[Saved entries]
>>>
(* ===== verification/IntentRun.v ===== *)
(** * Intents: planning, execution, sweeps and traffic (commands/intents/)

    The programs of intents.rs, client.rs, route.rs, execution.rs and
    traffic.rs.  The state has the environment, the results of the run, the
    counters of traffic, and the trace of what was handed to the sender, what
    the sender put on the wire, and what was asked of the operator.
    Transactions go out through [send_tx_robust]. *)

From S2P Require Import Prelude Types Retry Journal Chain Plan Config Target Json LoadNet Propose RobustSend Intents.

(** ** State and environment *)

(** What an HTTP request gets: nothing, or a status and the body where it
    matches the schema. *)
Inductive HttpAnswer (A : Type) : Type :=
  | NoResponse
  | Response (status : Z) (body : option A).
Arguments NoResponse {A}.
Arguments Response {A} status body.

Class IntentNode (E : Type) : Type := {
  (** The RFQ service, by its URLs. *)
  get_chains : string -> E -> HttpAnswer (list ChainInfo) * E;
  get_tokens : string -> E -> HttpAnswer (list TokenInfo) * E;
  post_quote : string -> QuoteRequest -> E -> HttpAnswer (list Quote) * E;
  get_status : string -> string -> E -> HttpAnswer StatusResponse * E;
  (** The chains, by the URLs of their nodes. *)
  node_chain_id : string -> E -> (string + Z) * E;
  native_balance : string -> Address -> E -> (string + Z) * E;
  token_balance : string -> Address -> Address -> E -> (string + Z) * E;
  token_allowance : string -> Address -> Address -> Address -> E -> (string + Z) * E;
  (** The machine: wall clock, configuration file, [shuffle], the lock of a
      wallet, the operator, the interrupt, a sleep an interrupt ends. *)
  utc_now : E -> Z;
  config_file : string -> E -> option Json * E;
  shuffle : list (WalletAsset * WalletAsset) -> E -> list (WalletAsset * WalletAsset) * E;
  wallet_lock : Address -> E -> bool * E;
  consent : string -> E -> bool * E;
  interrupted : E -> bool * E;
  doze : Z -> E -> E
}.

Inductive intent_event : Type :=
  | Handed (label : string) (request : TransactionRequest)   (* given to the sender *)
  | OnWire (ev : event)
  | Consented (prompt : string) (yes : bool).

Record TrafficStats : Type := mkStats {
  ts_intents : Z;
  ts_failures : Z;
  ts_intent_latency_ms : Z;
  ts_route_cursors : list Z
}.

Record Desk (E : Type) : Type := mkDesk {
  dk_env : E;
  dk_results : list LegResult;
  dk_stats : TrafficStats;
  dk_trace : list intent_event
}.
Arguments mkDesk {E}.
Arguments dk_env {E}.
Arguments dk_results {E}.
Arguments dk_stats {E}.
Arguments dk_trace {E}.

Record IntentRuntime : Type := mkRuntime {
  ir_signer : string;
  ir_wallet : Address;
  ir_config : ChainsConfig;
  ir_base_url : string;
  ir_limits : RunLimits;
  ir_auto_confirm : bool;
  ir_allowed_chains : list string
}.

Record IntentRuntimeArgs : Type := mkRuntimeArgs {
  ia_network : Network;
  ia_rfq_url : option string;
  ia_config : string;
  ia_private_key : string;
  ia_poll_interval_secs : Z;
  ia_fulfillment_timeout_secs : Z;
  ia_yes : bool;
  ia_allowed_chains : list string
}.

Inductive RouteChoice : Type :=
  | RandomRoute (wallet_bps : Z) (order_type : OrderType) (asset_type : AssetType)
  | ExplicitRoute (from to : AssetId) (amount : option string) (wallet_bps : Z) (order_type : OrderType)
      (asset_type : AssetType).

(** [RouteChoice::new]. *)
Definition route_choice (from to : option AssetId) (amount : option string) (wallet_bps : Z) (order_type : OrderType)
    (asset_type : AssetType) : result RouteChoice :=
  match from, to, amount with
  | None, None, None => Ok (RandomRoute wallet_bps order_type asset_type)
  | Some from, Some to, amount => Ok (ExplicitRoute from to amount wallet_bps order_type asset_type)
  | None, None, Some _ => bail "--amount requires --from and --to"
  | _, _, _ => bail "--from and --to must be provided together"
  end.

Record RouteDiscovery : Type := mkDiscovery { di_chains : gmap string ChainRuntime; di_assets : list WalletAsset }.

(** ** Configuration (client.rs, intents.rs, config.rs) *)

Definition rfq_environment (n : Network) : result string :=
  match n with
  | DevnetAmplifier => Ok "https://devnet.api.axelar.network/rfq/v1"
  | Testnet => Ok "https://testnet.api.axelar.network/rfq/v1"
  | Mainnet => Ok "https://api.axelar.network/rfq/v1"
  | Stagenet => bail "Axelar RFQ has no stagenet endpoint; use devnet-amplifier, testnet, or mainnet"
  end.

(** [ChainsConfig::retain_chains]. *)
Definition allowed_chain (allowed : list string) (key : string) (chain : ChainConfig) : bool :=
  existsb (fun a => same_text a key || same_text a (default key (cc_axelar_id chain))) allowed.
Definition retain_chains (allowed : list string) (config : ChainsConfig) : ChainsConfig :=
  if bool_decide (allowed = []) then config
  else mkChainsConfig (filter (fun kc => allowed_chain allowed kc.1 kc.2 = true) (cfg_chains config)) (cfg_axelar config).

Section Config.
Context `{EvmLib, ConfigLib, IntentLib}.

Definition normalize_base_url (value : string) : result string :=
  let value := trim_slashes (trim value) in
  '(scheme, extra) ← ok_or (url_parts value) "INTENTS_API_URL must be an absolute HTTP or HTTPS URL";
  _ ← ensure_ok (bool_decide (scheme = "http") || bool_decide (scheme = "https")) "INTENTS_API_URL must use HTTP or HTTPS";
  _ ← ensure_ok (negb extra) "INTENTS_API_URL must not contain a query or fragment";
  Ok value.

(** [RfqClient::new], by its base URL. *)
Definition rfq_client (network : Network) (base_url : option string) : result string :=
  match base_url with
  | Some url => if bool_decide (trim url = "") then rfq_environment network else normalize_base_url url
  | None => rfq_environment network
  end.

Definition resolve_private_key (override_key evm_private_key default_private_key : option string) : result string :=
  ok_or (List.find (fun key => negb (bool_decide (trim key = "")))
           (omap id [override_key; evm_private_key; default_private_key]))
    "intent execution needs an EVM signing key".

Definition resolve_quote_sender (sender : option Address) (private_key : option string) : result Address :=
  match sender, private_key with
  | Some sender, _ => Ok sender
  | None, None => Ok 0
  | None, Some key => ok_or (signer_address key) "EVM_PRIVATE_KEY is not a valid hex private key"
  end.

(** [IntentRuntime::knows_evm_chain] and [check_named_route]. *)
Definition knows_evm_chain (config : ChainsConfig) (caip2 : string) : option bool :=
  reference ← strip_prefix "eip155:" caip2;
  chain_id ← parse_uint 64 reference;
  Some (existsb (fun kc => bool_decide (cc_evm_chain_id kc.2 = Some chain_id)) (map_to_list (cfg_chains config))).

Definition check_named_route (rt : IntentRuntime) (route : RouteChoice) : result () :=
  match route with
  | RandomRoute _ _ _ => Ok ()
  | ExplicitRoute from to _ _ _ _ =>
      if bool_decide (ir_allowed_chains rt = []) then Ok ()
      else ensure_ok (forallb (fun id => negb (bool_decide (knows_evm_chain (ir_config rt) (ai_chain_id id) = Some false)))
                        [from; to]) "chain is not one of the chains this server may use"
  end.
End Config.

Section Programs.
Context {E : Type} `{PoolNode E, IntentNode E, EvmLib, CosmosAccounts, ConfigLib, IntentLib}.
Abbreviation D := (Desk E).
Variables (jittered : Z -> Z) (env_var : string -> option string).

(** ** Effects *)

Definition set_env (e : E) (s : D) : D := mkDesk e (dk_results s) (dk_stats s) (dk_trace s).
Definition consult {T} (f : E -> T * E) : M D T := fun s => let '(r, e) := f (dk_env s) in (Ok r, set_env e s).
Definition note (ev : intent_event) : M D () := modify (fun s =>
  mkDesk (dk_env s) (dk_results s) (dk_stats s) (dk_trace s ++ [ev])).
(** A program of the sender; what it put on the wire joins the trace. *)
Definition on_pool {T} (m : M (Pool E) T) : M D T := fun s =>
  let '(r, p) := m (mkPool (dk_env s) []) in
  (r, mkDesk (pl_env p) (dk_results s) (dk_stats s) (dk_trace s ++ map OnWire (reverse (pl_log p)))).
Definition instant : M D Z := s ← get; mret (now_ms (dk_env s)).
Definition wall_clock : M D Z := s ← get; mret (utc_now (dk_env s)).
Definition elapsed_ms (duration : Z) : Z := Z.min duration u64_max.
Definition push_result (r : LegResult) : M D () := modify (fun s =>
  mkDesk (dk_env s) (dk_results s ++ [r]) (dk_stats s) (dk_trace s)).
Definition fresh_results : M D () := modify (fun s => mkDesk (dk_env s) [] (dk_stats s) (dk_trace s)).
Definition update_stats (f : TrafficStats -> TrafficStats) : M D () := modify (fun s =>
  mkDesk (dk_env s) (dk_results s) (f (dk_stats s)) (dk_trace s)).
(** A [match] on the outcome of a call. *)
Definition trying {T} (m : M D T) : M D (result T) := fun s =>
  match m s with
  | (Err OutOfFuel, s) => (Err OutOfFuel, s)
  | (r, s) => (Ok r, s)
  end.

(** ** The RFQ service (client.rs) *)

Definition success (status : Z) : bool := (200 <=? status) && (status <=? 299).

Definition get_json {T} (answer : HttpAnswer T) : result T :=
  match answer with
  | NoResponse => bail "RFQ GET request failed"
  | Response status body =>
      _ ← ensure_ok (success status) "RFQ GET returned an HTTP error";
      ok_or body "RFQ response did not match the expected schema"
  end.

Definition rfq_chains (base : string) : M D (list ChainInfo) :=
  answer ← consult (get_chains (base +:+ "/chains")); lift (get_json answer).
Definition rfq_tokens (base : string) : M D (list TokenInfo) :=
  answer ← consult (get_tokens (base +:+ "/tokens?backend=intent")); lift (get_json answer).
Definition rfq_status (base quote_id : string) : M D StatusResponse :=
  answer ← consult (get_status (base +:+ "/status") quote_id); lift (get_json answer).

Definition rfq_quote (base : string) (request : QuoteRequest) : M D QuoteOutcome :=
  started ← instant;
  answer ← consult (post_quote (base +:+ "/quote") request);
  match answer with
  | NoResponse => throw (Failed "RFQ POST request failed")
  | Response status body =>
      if status =? 422 then mret (Unavailable "")
      else
        ensure (success status) "RFQ POST returned an HTTP error";;
        quotes ← lift (ok_or body "RFQ quote response did not match the expected schema");
        match List.find (fun q => bool_decide (be_kind (qu_backend q) = IntentBackend)) quotes with
        | None => mret (Unavailable "no intent quote returned")
        | Some q => finished ← instant; mret (Available (mkTimedQuote q (finished - started)))
        end
  end.

(** ** Discovery (route.rs) *)

(** [IntentRpcOverride]. *)
Definition rpc_override (chain_id : Z) : option string :=
  name ← (if chain_id =? 11155111 then Some "SEP_RPC_URL"
          else if chain_id =? 421614 then Some "ARB_SEPOLIA_RPC_URL"
          else if chain_id =? 84532 then Some "BASE_SEPOLIA_RPC_URL"
          else if chain_id =? 43113 then Some "FUJI_RPC_URL"
          else None);
  url ← env_var name;
  if bool_decide (trim url = "") then None else Some url.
<<<
● **TASK DIRECTIONS**:
Whenever a line of the data above includes the word "scheme", copy that line.

● **SOLUTION TO THIS EXERCISE**:
  '(scheme, extra) ← ok_or (url_parts value) "INTENTS_API_URL must be an absolute HTTP or HTTPS URL";
  _ ← ensure_ok (bool_decide (scheme = "http") || bool_decide (scheme = "https")) "INTENTS_API_URL must use HTTP or HTTPS";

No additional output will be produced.